I’ll be honest, it’s pretty difficult to keep grounded with COVID-19 in the air. It seems like every couple weeks doctors discover something new about the virus. There’s been the terrifying inflammatory syndrome (called multisystem inflammatory syndrome, or MISC-C) in children that was revealed some months ago. And then there’s the loss of smell and taste, in those that have tested positive.
And one of the side symptoms that isn’t often discussed is gastrointestinal symptoms. I’m a pretty healthy 37-year-old, non-smoking, vegetarian cyclist and back in March I developed one of the driest and most aggressive coughs of my life. It was bad enough that I couldn’t breathe several times in the night, something I’d never experienced before. But since I never got a fever, I was refused a test by my local hospital. However, I also had some pretty serious gastrointestinal issues that I will not detail here. Since I never got tested — and haven’t been tested for antibodies — I can’t say for sure, but I suspect I had COVID-19.
Now there is something new to add to the COVID-19 fallout, as if we needed something more to be concerned with. According to a new study, published in the JAMA Cardiology Journal, 78 percent of recovered COVID-19 patients had permanent heart damage. Naturally, if I did indeed have COVID-19, I’m recovered by now. But after reading this study, I’m left to ponder: If I did contract COVID-19, what else did it do to my body, particularly my heart?
The authors of this latest study are from the University Hospital Frankfurt. Doctors there examined MRIs of 100 people who had recovered from the coronavirus. The researchers found that nearly 80% of the patients exhibited heart changes.
So what does this mean? Well… according to the authors of the study, it means that while most of the discussion on COVID-19 has been about protecting the infected patients’ lungs, it seems clear that the heart is also heavily involved in fighting the virus.
Dr. Valentina Puntmann led the study. She was quoted in Newsweek saying that “The fact that 78 percent of ‘recovered’ [patients] had evidence of ongoing heart involvement means that the heart is involved in a majority of patients, even if COVID-19 illness does not scream out with the classical heart symptoms, such as anginal chest pain. In my view, the relatively clear onset of COVID-19 illness provides an opportunity to take proactive action and to look for heart involvement early.”

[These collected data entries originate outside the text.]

(* ===== verification/Pack.v ===== *)
(** The byte packing helpers of src/lib.py: [char], [word], [dword].

    [struct.pack] with the format ['=c'], ['=h'] and ['=l'] writes one
    byte, a 16-bit and a 32-bit signed integer in native byte order with
    standard sizes.  The model takes the native order to be little endian
    (the x86 and ARM hosts CPython runs on) and uses coqutil's [le_split]
    for the layout.  [struct.pack] raises [struct.error] (here
    [StructError]) for an integer outside the signed range and for a
    ['c'] argument that is not one byte; [c.encode('ascii')] raises
    [UnicodeEncodeError] for a non-ASCII character.

    Theorems: [word] and [dword] succeed exactly on the signed range, give
    2 and 4 bytes, and [struct.unpack] of their output gives back the
    integer; [char] accepts exactly the one-character ASCII strings and
    returns that character's byte, and its errors say why it rejects
    the others. *)

From S2P Require Import Prelude.
From Stdlib Require Import String Ascii.
From coqutil Require Import Word.LittleEndianList.

Module Pack.

(** [c.encode('ascii')] *)
Fixpoint encode_ascii (c : string) : res (list byte) :=
  match c with
  | EmptyString => Ok []
  | String a c' =>
      if (nat_of_ascii a <? 128)%nat then
        let* rest := encode_ascii c' in Ok (byte_of_ascii a :: rest)
      else Err UnicodeEncodeError
  end.

(** [char(c) = struct.pack('=c', c.encode('ascii'))] *)
Definition char (c : string) : res (list byte) :=
  let* bs := encode_ascii c in
  match bs with
  | [b] => Ok [b]
  | _ => Err StructError
  end.

(** [word(c) = struct.pack('=h', c)] *)
Definition word (c : Z) : res (list byte) :=
  if (- 2 ^ 15 <=? c)%Z && (c <? 2 ^ 15)%Z then Ok (le_split 2 c) else Err StructError.

(** [dword(c) = struct.pack('=l', c)] *)
Definition dword (c : Z) : res (list byte) :=
  if (- 2 ^ 31 <=? c)%Z && (c <? 2 ^ 31)%Z then Ok (le_split 4 c) else Err StructError.

(** [struct.unpack('=h', bs)] and [struct.unpack('=l', bs)]: the readers'
    side, used to state the round trips. *)
Definition unpack_signed (n : nat) (bs : list byte) : Z :=
  let v := le_combine bs in
  if (v <? 2 ^ (8 * Z.of_nat n - 1))%Z then v else (v - 2 ^ (8 * Z.of_nat n))%Z.

Lemma unpack_signed_split (n : nat) (c : Z) :
  (0 < n)%nat -> (- 2 ^ (8 * Z.of_nat n - 1) <= c < 2 ^ (8 * Z.of_nat n - 1))%Z ->
  unpack_signed n (le_split n c) = c.
Proof.
  intros Hn Hc. unfold unpack_signed. rewrite le_combine_split.
  replace (Z.of_nat n * 8)%Z with (8 * Z.of_nat n)%Z by lia.
  assert (2 ^ (8 * Z.of_nat n) = 2 * 2 ^ (8 * Z.of_nat n - 1))%Z as E.
  { rewrite <- Z.pow_succ_r by lia. f_equal. lia. }
  rewrite E in * . set (h := (2 ^ (8 * Z.of_nat n - 1))%Z) in * .
  assert (0 < h)%Z by (apply Z.pow_pos_nonneg; lia).
  destruct (Z.leb_spec 0 c).
  - rewrite Z.mod_small by lia. destruct (Z.ltb_spec c h); lia.
  - replace (c mod (2 * h))%Z with (c + 2 * h)%Z.
    + destruct (Z.ltb_spec (c + 2 * h) h); lia.
    + apply Z.mod_unique with (-1)%Z; lia.
Qed.

(** C31: [dword] packs exactly the signed 32-bit integers, into four bytes
    that [struct.unpack('=l', ...)] reads back as the same integer;
    outside that range it raises [struct.error]. *)
Theorem dword_roundtrip (c : Z) :
  ((- 2 ^ 31 <= c < 2 ^ 31)%Z ->
     exists bs, dword c = Ok bs /\ List.length bs = 4%nat /\ unpack_signed 4 bs = c) /\
  ((c < - 2 ^ 31 \/ 2 ^ 31 <= c)%Z -> dword c = Err StructError).
Proof.
  unfold dword. split.
  - intros Hc. destruct (Z.leb_spec (- 2 ^ 31) c), (Z.ltb_spec c (2 ^ 31)); simpl; try lia.
    eexists; split; [reflexivity|]. split; [apply length_le_split|].
    apply unpack_signed_split; [lia | simpl; lia].
  - intros Hc. destruct (Z.leb_spec (- 2 ^ 31) c), (Z.ltb_spec c (2 ^ 31)); simpl; lia || reflexivity.
Qed.

(** The same for [word] and 16-bit integers. *)
Theorem word_roundtrip (c : Z) :
  ((- 2 ^ 15 <= c < 2 ^ 15)%Z ->
     exists bs, word c = Ok bs /\ List.length bs = 2%nat /\ unpack_signed 2 bs = c) /\
  ((c < - 2 ^ 15 \/ 2 ^ 15 <= c)%Z -> word c = Err StructError).
Proof.
  unfold word. split.
  - intros Hc. destruct (Z.leb_spec (- 2 ^ 15) c), (Z.ltb_spec c (2 ^ 15)); simpl; try lia.
    eexists; split; [reflexivity|]. split; [apply length_le_split|].
    apply unpack_signed_split; [lia | simpl; lia].
  - intros Hc. destruct (Z.leb_spec (- 2 ^ 15) c), (Z.ltb_spec c (2 ^ 15)); simpl; lia || reflexivity.
Qed.

(** For a non-negative value the unsigned reading gives it back too. *)
Lemma le_combine_dword (c : Z) (bs : list byte) :
  (0 <= c < 2 ^ 31)%Z -> dword c = Ok bs -> le_combine bs = c.
Proof.
  intros Hc. unfold dword.
  destruct (Z.leb_spec (- 2 ^ 31) c), (Z.ltb_spec c (2 ^ 31)); simpl; try lia.
  intros [= <-]. rewrite le_combine_split. apply Z.mod_small. simpl. lia.
Qed.

Lemma le_combine_word (c : Z) (bs : list byte) :
  (0 <= c < 2 ^ 15)%Z -> word c = Ok bs -> le_combine bs = c.
Proof.
  intros Hc. unfold word.
  destruct (Z.leb_spec (- 2 ^ 15) c), (Z.ltb_spec c (2 ^ 15)); simpl; try lia.
  intros [= <-]. rewrite le_combine_split. apply Z.mod_small. simpl. lia.
Qed.

Lemma length_dword (c : Z) (bs : list byte) : dword c = Ok bs -> List.length bs = 4%nat.
Proof. unfold dword. case_match; [intros [= <-]; apply length_le_split | discriminate]. Qed.

Lemma length_word (c : Z) (bs : list byte) : word c = Ok bs -> List.length bs = 2%nat.
Proof. unfold word. case_match; [intros [= <-]; apply length_le_split | discriminate]. Qed.

(** ** The argument type of [char] *)

(** [c.encode('ascii')] succeeds exactly on strings of ASCII characters,
    with one byte per character; otherwise it raises
    [UnicodeEncodeError]. *)
Lemma encode_ascii_Ok (c : string) :
  Forall (fun a => nat_of_ascii a < 128)%nat (list_ascii_of_string c) ->
  encode_ascii c = Ok (map byte_of_ascii (list_ascii_of_string c)).
Proof.
  induction c as [|a c IH]; simpl; [reflexivity|]. intros [Ha Hc]%Forall_cons.
  apply Nat.ltb_lt in Ha. rewrite Ha, IH by exact Hc. reflexivity.
Qed.

Lemma encode_ascii_Err (c : string) :
  Exists (fun a => 128 <= nat_of_ascii a)%nat (list_ascii_of_string c) ->
  encode_ascii c = Err UnicodeEncodeError.
Proof.
  induction c as [|a c IH]; simpl; intros Hex; [inversion Hex|].
  destruct (Nat.ltb_spec (nat_of_ascii a) 128) as [Ha|Ha]; [|reflexivity].
  apply Exists_cons in Hex as [Hex|Hex]; [lia|]. rewrite IH by exact Hex. reflexivity.
Qed.

Lemma ascii_or_not (c : string) :
  Forall (fun a => nat_of_ascii a < 128)%nat (list_ascii_of_string c) \/
  Exists (fun a => 128 <= nat_of_ascii a)%nat (list_ascii_of_string c).
Proof.
  induction (list_ascii_of_string c) as [|a l [IH|IH]]; [left; constructor| |].
  - destruct (Nat.lt_ge_cases (nat_of_ascii a) 128); [left; constructor; assumption|].
    right. constructor. assumption.
  - right. apply Exists_cons_tl, IH.
Qed.

(** C30: the argument type of [char]: [struct.pack('=c', ...)] accepts a
    bytes object of length one, so [char] returns one byte exactly for a
    one-character ASCII string (that character's code), raises
    [UnicodeEncodeError] when some character is not ASCII, raises
    [struct.error] for an ASCII string of another length, and raises
    nothing else. *)
Theorem char_type (c : string) :
  (forall bs, char c = Ok bs <->
     exists a, c = String a EmptyString /\ (nat_of_ascii a < 128)%nat /\ bs = [byte_of_ascii a]) /\
  (char c = Err UnicodeEncodeError <->
     Exists (fun a => 128 <= nat_of_ascii a)%nat (list_ascii_of_string c)) /\
  (char c = Err StructError <->
     Forall (fun a => nat_of_ascii a < 128)%nat (list_ascii_of_string c) /\ String.length c <> 1%nat) /\
  (forall e, char c = Err e -> e = UnicodeEncodeError \/ e = StructError).
Proof.
  unfold char. destruct (ascii_or_not c) as [Hf|He].
  - rewrite (encode_ascii_Ok c Hf). cbn [res_bind].
    assert (~ Exists (fun a => 128 <= nat_of_ascii a)%nat (list_ascii_of_string c)) as Hne.
    { rewrite Exists_exists. intros (x & Hin & Hx). rewrite Forall_forall in Hf. specialize (Hf x Hin). lia. }
    destruct c as [|a [|b c']]; cbn [list_ascii_of_string map String.length] in * .
    + split_and!.
      * intros bs. split; [discriminate|intros (a & ? & _); discriminate].
      * split; [discriminate| intros Hx; destruct (Hne Hx)].
      * split; [intros _; split; [exact Hf|lia]|reflexivity].
      * intros e [= <-]; auto.
    + apply Forall_cons in Hf as [Ha _]. split_and!.
      * intros bs. split; [intros [= <-]; eauto| intros (a' & [= <-] & _ & ->); reflexivity].
      * split; [discriminate| intros Hx; destruct (Hne Hx)].
      * split; [discriminate| intros [_ []]; reflexivity].
      * intros e [=].
    + split_and!.
      * intros bs. split; [discriminate|intros (a' & ? & _); discriminate].
      * split; [discriminate| intros Hx; destruct (Hne Hx)].
      * split; [intros _; split; [exact Hf|lia] | reflexivity].
      * intros e [= <-]; auto.
  - rewrite (encode_ascii_Err c He). cbn [res_bind].
    split_and!; [intros bs; split; [discriminate|] | tauto | split; [discriminate|] | intros e [= <-]; auto].
    + intros (a & -> & Ha & _). cbn in He. apply Exists_cons in He as [He|He]; [lia|inversion He].
    + intros [Hf _]. rewrite Exists_exists in He. destruct He as (x & Hin & Hx).
      rewrite Forall_forall in Hf. specialize (Hf x Hin). lia.
Qed.

Example char_B : char "B" = Ok [Byte.x42].
Proof. reflexivity. Qed.

Example char_errors : char "BM" = Err StructError /\ char "" = Err StructError.
Proof. split; reflexivity. Qed.

Example dword_examples :
  dword (-1) = Ok [Byte.xff; Byte.xff; Byte.xff; Byte.xff] /\ dword (2 ^ 31) = Err StructError.
Proof. split; vm_compute; reflexivity. Qed.

End Pack.
Lemma Math_max_is_max (x : number) (xs : list number) :
  is_max (Math_max x xs) (x :: xs).
Proof.
  unfold Math_max. revert x.
  induction xs as [|y ys IH]; intros x; simpl.
  - split.
    + exists x. split; [now left | reflexivity].
    + intros z [<- | []]. apply Qle_refl.
  - destruct (IH (Qmax x y)) as [[m [Hin Hm]] Hle]. split.
    + destruct Hin as [Hin | Hin].
      * destruct (Q.max_dec x y) as [E | E].
        -- exists x. split; [now left|]. rewrite <- Hm, <- Hin. symmetry. exact E.
        -- exists y. split; [right; now left|].
           rewrite <- Hm, <- Hin. symmetry. exact E.
      * exists m. split; [right; now right | exact Hm].
    + intros z [<- | [<- | Hz]].
      * eapply Qle_trans; [apply Q.le_max_l | apply Hle; now left].
      * eapply Qle_trans; [apply Q.le_max_r | apply Hle; now left].
      * apply Hle. now right.
Qed.

(** ** The crop stage *)

Lemma corners_min_x_le_corner0 (c : Corners) :
  (corners_min_x c <= px (corner0 c))%Q.
Proof.
  unfold corners_min_x.
  apply (proj2 (Math_min_is_min _ _)). now left.
Qed.

Lemma Math_floor_neg (x : number) : (x < 0)%Q -> Math_floor x < 0.
Proof.
  intros H. unfold Math_floor.
  rewrite Zlt_Qlt. eapply Qle_lt_trans; [apply Qfloor_le | exact H].
Qed.

Lemma Math_floor_nonneg_inv (x : number) : 0 <= Math_floor x -> (0 <= x)%Q.
Proof.
  intros H. unfold Math_floor in H.
  eapply Qle_trans; [|apply Qfloor_le].
  change 0%Q with (inject_Z 0). now rewrite <- Zle_Qle.
Qed.

(** A left extension has a negative floored minimum x. *)
Lemma left_extension_min_x_neg (c : Corners) :
  ltb (px (corner0 c)) 0 = true -> crop_min_x c < 0.
Proof.
  intros H. apply ltb_true_iff in H.
  apply Math_floor_neg.
  eapply Qle_lt_trans; [apply corners_min_x_le_corner0 | exact H].
Qed.

(** With a non-negative floored minimum x the pair is a right extension. *)
Lemma min_x_nonneg_right_extension (c : Corners) :
  0 <= crop_min_x c -> ltb (px (corner0 c)) 0 = false.
Proof.
  intros H. apply ltb_false_iff.
  eapply Qle_trans; [apply Math_floor_nonneg_inv; exact H|].
  apply corners_min_x_le_corner0.
Qed.

Lemma side_x_window_start_nonneg (pano_cols : Z) (c : Corners) :
  0 <= fst (side_x_window pano_cols c).
Proof.
  unfold side_x_window. destruct (ltb _ _); simpl; lia.
Qed.

(** The left boundary of the crop window, in terms of the side rule and of
    the floored minimum x. *)
Lemma crop_x_start_eq (pano_cols pano_rows h_dst : Z) (c : Corners) :
  crop_x_start (cropWindow pano_cols pano_rows h_dst c) =
  if crop_min_x c <? 0
  then Z.max (fst (side_x_window pano_cols c)) (- crop_min_x c)
  else fst (side_x_window pano_cols c).
Proof.
  pose proof (side_x_window_start_nonneg pano_cols c) as Hs.
  unfold cropWindow.
  destruct (side_x_window pano_cols c) as [xs xe].
  cbn [crop_x_start fst] in *.
  rewrite Math_floor_inject_Z.
  destruct (crop_min_x c <? 0); lia.
Qed.

Lemma crop_x_end_eq (pano_cols pano_rows h_dst : Z) (c : Corners) :
  crop_x_end (cropWindow pano_cols pano_rows h_dst c) =
  Z.min pano_cols (snd (side_x_window pano_cols c)).
Proof.
  unfold cropWindow.
  destruct (side_x_window pano_cols c) as [xs xe]; reflexivity.
Qed.

Lemma crop_y_start_eq (pano_cols pano_rows h_dst : Z) (c : Corners) :
  crop_y_start (cropWindow pano_cols pano_rows h_dst c) =
  Z.max 0 (- crop_min_y c).
Proof.
  unfold cropWindow.
  destruct (side_x_window pano_cols c) as [xs xe]; reflexivity.
Qed.

Lemma crop_y_end_eq (pano_cols pano_rows h_dst : Z) (c : Corners) :
  crop_y_end (cropWindow pano_cols pano_rows h_dst c) =
  Z.min pano_rows (- crop_min_y c + h_dst).
Proof.
  unfold cropWindow.
  destruct (side_x_window pano_cols c) as [xs xe].
  cbn [crop_y_end]. lia.
Qed.

Lemma cropPanorama_degenerate (pano : Mat) (h_dst : Z) (corners : Corners) :
  window_width (cropWindow (cols pano) (rows pano) h_dst corners) <= 0
  \/ window_height (cropWindow (cols pano) (rows pano) h_dst corners) <= 0 ->
  cropPanorama pano h_dst corners = pano.
Proof.
  intros H. unfold cropPanorama.
  destruct H as [H | H]; apply Z.leb_le in H; rewrite H.
  - reflexivity.
  - now rewrite orb_true_r.
Qed.

(** C8: a crop window of non-positive width or height makes [cropPanorama]
    return the panorama it was given, unchanged; the function has no
    failure of its own. *)
Theorem crop_degenerate_window_returns_input
    (pano : Mat) (h_dst : Z) (corners : Corners) :
  let w := cropWindow (cols pano) (rows pano) h_dst corners in
  window_width w <= 0 \/ window_height w <= 0 ->
  cropPanorama pano h_dst corners = pano.
Proof.
  intros w H. now apply cropPanorama_degenerate.
Qed.

Lemma crop_degenerate_window_returns_input_witness :
  window_width (cropWindow 4 2 2 Examples.corners_shift_left) <= 0
  /\ cropPanorama (Examples.grey 100) 2 Examples.corners_shift_left
     = Examples.grey 100.
Proof.
  split.
  - vm_compute. discriminate.
  - apply crop_degenerate_window_returns_input.
    left. vm_compute. discriminate.
Defined.

(** C10: when the floored minimum x of the corners is negative, the left
    crop boundary is the larger of the boundary of the side rule and
    [floor(- min_x)], for a left extension and for a right extension alike:
    it is at least [floor(- min_x)], whether [min_x] is read as the floored
    or as the raw minimum, and never left of the boundary of the side
    rule. *)
Theorem crop_left_boundary_raised_by_min_x
    (pano_cols pano_rows h_dst : Z) (corners : Corners) :
  crop_min_x corners < 0 ->
  let w := cropWindow pano_cols pano_rows h_dst corners in
  let side_start := fst (side_x_window pano_cols corners) in
  crop_x_start w =
    Z.max side_start (Math_floor (inject_Z (- crop_min_x corners)))
  /\ Math_floor (inject_Z (- crop_min_x corners)) <= crop_x_start w
  /\ Math_floor (- corners_min_x corners) <= crop_x_start w
  /\ side_start <= crop_x_start w
  /\ side_start =
       (if ltb (px (corner0 corners)) 0
        then Z.max 0 (Math_floor (Math_abs (px (corner1 corners)
                                            - px (corner0 corners))))
        else 0).
Proof.
  intros Hneg w side_start. subst w side_start.
  rewrite crop_x_start_eq, Math_floor_inject_Z.
  apply Z.ltb_lt in Hneg. rewrite Hneg.
  pose proof (Math_floor_neg_le (corners_min_x corners)) as Hraw.
  fold (crop_min_x corners) in Hraw.
  repeat split; try lia.
  unfold side_x_window. now destruct (ltb _ _).
Qed.

Lemma crop_left_boundary_raised_by_min_x_witness :
  crop_x_start (cropWindow 110 100 100 Examples.corners_shift_left) = 10
  /\ 10 <= crop_x_start (cropWindow 110 100 100 Examples.corners_shift_left).
Proof.
  destruct (crop_left_boundary_raised_by_min_x
              110 100 100 Examples.corners_shift_left)
    as (Heq & Hge & _).
  - vm_compute. reflexivity.
  - split; [rewrite Heq; vm_compute; reflexivity | exact Hge].
Defined.

(** C2, as stated, fails: for the left extension [corners_shift_left] the
    left crop boundary is 10, not the width 50 between the top-right and
    the top-left corner, with or without [Math.floor]. *)
Lemma crop_left_edge_is_not_top_overlap_width :
  ~ (forall pano_cols pano_rows h_dst c,
        ltb (px (corner0 c)) 0 = true ->
        (inject_Z (crop_x_start (cropWindow pano_cols pano_rows h_dst c))
         == Spec.left_overlap_width c)%Q)
  /\ ~ (forall pano_cols pano_rows h_dst c,
        ltb (px (corner0 c)) 0 = true ->
        crop_x_start (cropWindow pano_cols pano_rows h_dst c)
        = Math_floor (Spec.left_overlap_width c)).
Proof.
  split; intros H;
    specialize (H 110 100 100 Examples.corners_shift_left eq_refl);
    vm_compute in H; discriminate H.
Qed.

(** C2, amended: for a left extension (index 0 has negative x) the right
    edge stays at [pano.cols] and the left edge is the larger of
    [floor |corners[1].x - corners[0].x|], index 1 being the bottom-left
    corner, and the negated floored minimum x; for a right extension the
    right edge is [min(pano.cols, ceil(min(corners[2].x, corners[3].x)))],
    indices 2 and 3 being the bottom-right and top-right corners, and the
    left edge is 0, or the negated floored minimum x when that minimum is
    negative. *)
Theorem crop_x_window_by_side
    (pano_cols pano_rows h_dst : Z) (corners : Corners) :
  let w := cropWindow pano_cols pano_rows h_dst corners in
  if ltb (px (corner0 corners)) 0 then
    crop_x_start w =
      Z.max (Math_floor (Math_abs (px (corner1 corners)
                                   - px (corner0 corners))))
            (- crop_min_x corners)
    /\ crop_x_end w = pano_cols
  else
    crop_x_end w =
      Z.min pano_cols
            (Math_ceil (Qmin (px (corner2 corners)) (px (corner3 corners))))
    /\ crop_x_start w =
         (if crop_min_x corners <? 0 then - crop_min_x corners else 0).
Proof.
  intros w. subst w.
  rewrite crop_x_start_eq, crop_x_end_eq.
  destruct (ltb (px (corner0 corners)) 0) eqn:Hside.
  - pose proof (left_extension_min_x_neg corners Hside) as Hneg.
    apply Z.ltb_lt in Hneg. rewrite Hneg.
    unfold side_x_window. rewrite Hside. cbn [fst snd].
    pose proof (Math_abs_floor_nonneg
                  (px (corner1 corners) - px (corner0 corners))%Q).
    split; lia.
  - unfold side_x_window. rewrite Hside. cbn [fst snd].
    split; [lia|].
    destruct (crop_min_x corners <? 0) eqn:E; [|reflexivity].
    apply Z.ltb_lt in E. lia.
Qed.

(** ** Idempotence of the crop *)

Lemma firstn_map_firstn {A : Type} (n m : nat) (l : list (list A)) :
  map (fun row => firstn m (skipn 0 row))
      (firstn n (skipn 0
         (map (fun row => firstn m (skipn 0 row)) (firstn n (skipn 0 l)))))
  = map (fun row => firstn m (skipn 0 row)) (firstn n (skipn 0 l)).
Proof.
  cbn [skipn].
  rewrite firstn_map, firstn_firstn, Nat.min_id.
  rewrite map_map. apply map_ext.
  intros row. now rewrite firstn_firstn, Nat.min_id.
Qed.

(** C7, as stated, fails: the canvas [pano_small] of a left extension loses
    two more columns when it is cropped a second time. *)
Lemma crop_twice_differs_from_crop_once :
  width_pano (canvasGeometry 4 1 Examples.corners_small_left)
    = cols Examples.pano_small
  /\ height_pano (canvasGeometry 4 1 Examples.corners_small_left)
    = rows Examples.pano_small
  /\ cols (cropPanorama Examples.pano_small 1 Examples.corners_small_left) = 4
  /\ cols (cropPanorama
             (cropPanorama Examples.pano_small 1 Examples.corners_small_left)
             1 Examples.corners_small_left) = 2
  /\ cropPanorama
       (cropPanorama Examples.pano_small 1 Examples.corners_small_left)
       1 Examples.corners_small_left
     <> cropPanorama Examples.pano_small 1 Examples.corners_small_left.
Proof.
  repeat split; try (vm_compute; reflexivity).
  vm_compute. discriminate.
Qed.

(** C7, amended: when the floored minimum x and the floored minimum y of
    the corners are both non-negative, so that the crop window starts at
    the origin, cropping the cropped panorama again with the same height
    and corners returns it unchanged. *)
Theorem crop_idempotent_when_window_at_origin
    (pano : Mat) (h_dst : Z) (corners : Corners) :
  0 <= crop_min_x corners ->
  0 <= crop_min_y corners ->
  cropPanorama (cropPanorama pano h_dst corners) h_dst corners
  = cropPanorama pano h_dst corners.
Proof.
  intros Hx Hy.
  assert (Hxs : forall pc pr,
             crop_x_start (cropWindow pc pr h_dst corners) = 0).
  { intros pc pr. rewrite crop_x_start_eq.
    destruct (crop_min_x corners <? 0) eqn:E;
      [apply Z.ltb_lt in E; lia|].
    unfold side_x_window.
    now rewrite (min_x_nonneg_right_extension corners Hx). }
  assert (Hys : forall pc pr,
             crop_y_start (cropWindow pc pr h_dst corners) = 0).
  { intros pc pr. rewrite crop_y_start_eq. lia. }
  unfold cropPanorama at 2 3.
  set (w1 := cropWindow (cols pano) (rows pano) h_dst corners).
  destruct ((window_width w1 <=? 0) || (window_height w1 <=? 0)) eqn:Hdeg.
  - unfold cropPanorama. fold w1. now rewrite Hdeg.
  - apply orb_false_iff in Hdeg. destruct Hdeg as [Hw Hh].
    apply Z.leb_gt in Hw, Hh.
    unfold window_width, window_height in *.
    assert (Hx1 : crop_x_start w1 = 0) by apply Hxs.
    assert (Hy1 : crop_y_start w1 = 0) by apply Hys.
    rewrite Hx1, Hy1, !Z.sub_0_r in *.
    unfold cropPanorama.
    cbn [cols rows roi_clone rect_x rect_y rect_width rect_height].
    set (w2 := cropWindow (crop_x_end w1) (crop_y_end w1) h_dst corners).
    assert (Hxe : crop_x_end w2 = crop_x_end w1).
    { subst w1 w2. rewrite !crop_x_end_eq.
      unfold side_x_window.
      rewrite (min_x_nonneg_right_extension corners Hx). cbn [snd]. lia. }
    assert (Hye : crop_y_end w2 = crop_y_end w1).
    { subst w1 w2. rewrite !crop_y_end_eq. lia. }
    unfold window_width, window_height.
    rewrite (Hxs _ _ : crop_x_start w2 = 0), (Hys _ _ : crop_y_start w2 = 0).
    rewrite Hxe, Hye, !Z.sub_0_r.
    destruct ((crop_x_end w1 <=? 0) || (crop_y_end w1 <=? 0)) eqn:Hdeg2.
    + reflexivity.
    + unfold roi_clone. cbn [rect_x rect_y rect_width rect_height data].
      change (Z.to_nat 0) with 0%nat.
      now rewrite firstn_map_firstn.
Qed.
Lemma starts_with_true (p s : text) :
  starts_with p s = true <-> exists r, s = p ++ r.
Proof.
  unfold starts_with; split.
  - destruct (strip_prefix p s) eqn:E; [|discriminate].
    intros _; eexists; eauto using strip_prefix_Some.
  - intros [r ->]; now rewrite strip_prefix_app.
Qed.

(** [find_from] answers [-1] or an index not below its start. *)
Lemma find_from_range (needle s : text) (i : Z) :
  (0 <= i)%Z ->
  find_from needle s i = (-1)%Z \/
  (i <= find_from needle s i <= i + Z.of_nat (length s))%Z.
Proof.
  revert i; induction s as [|c s IH]; intros i Hi; simpl.
  - destruct (starts_with needle []); [right; cbn; lia | now left].
  - destruct (starts_with needle (c :: s)); [right; lia|].
    destruct (IH (i + 1)%Z ltac:(lia)) as [->|H]; [now left | right; lia].
Qed.

(** An index answered by [find_from] is where the first occurrence is. *)
Lemma find_from_found (needle s : text) (i : Z) :
  (0 <= i)%Z -> find_from needle s i <> (-1)%Z ->
  exists a b, s = a ++ needle ++ b /\
              find_from needle s i = (i + Z.of_nat (length a))%Z.
Proof.
  revert i; induction s as [|c s IH]; intros i Hi; simpl.
  - destruct (starts_with needle []) eqn:E; [|congruence].
    intros _. apply starts_with_true in E as [r E].
    exists [], r; cbn; split; [assumption | lia].
  - destruct (starts_with needle (c :: s)) eqn:E.
    + intros _. apply starts_with_true in E as [r E].
      exists [], r; cbn; split; [assumption | lia].
    + intros H. destruct (IH (i + 1)%Z ltac:(lia) H) as (a & b & -> & Hf).
      exists (c :: a), b; split; [reflexivity|].
      rewrite Hf; cbn [length]; lia.
Qed.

Naturally, like most things COVID-19 in 2020, this is a preliminary study. But what I think is the most alarming to me, and it probably should be alarming to you as well, is that those 100 patients had a range of COVID-19 symptoms. The majority of the patients were not hospitalized and recovered at home. Some didn’t have any symptoms at all. And the long-term effects of the virus remain unknown. So ultimately what this study suggests is that there are detrimental effects to the cardiovascular systems, even after recovery — meaning that even though you might test negative for COVID-19 two weeks after testing positive, your body may sustain lingering damage.
This study isn’t the only discussion going on around heart damage after contracting COVID-19. According to a recent article in ESPN, a rare heart condition linked with the coronavirus is top on the list of concerns among Power 5 conference administrators when discussing the possibility of canceling or postponing fall division one sports. Myocarditis is an inflammation of the heart muscle. It has been found in at least five Big Ten Conference athletes, along with several other athletes in other conferences. Usually caused by a viral infection, myocarditis can result after contracting the common cold, H1N1 influenza, or mononucleosis. But what university athletic doctors are finding is that the COVID-19 virus has also been linked with myocarditis at a higher frequency than other viruses. If left undiagnosed, myocarditis can cause sudden cardiac arrest.
My day job is at a division one athletics program, and I can say with 100% certainty that anything causing heart concerns is a full stop — so it shouldn’t be surprising that universities are taking this very seriously.
So what does this all mean? Well… the biggest takeaway is that if you, or someone you interact with, has a heart condition, now is the time to double down on mask wearing, social distancing, and hand washing. Both my mother and my mother-in-law have heart conditions, and it has been hard on them, as well as on my children, to not see their grandmas. But frankly, it’s not worth the risk. And don’t get me wrong, I’m pretty burned out on this whole quarantine lifestyle too. But until everyone gets on board with COVID-19 precautions, or we have a working vaccine, this virus isn’t going to give us a break, which means you can’t become complacent. Lives depend on it, and we need to take public safety to heart … literally.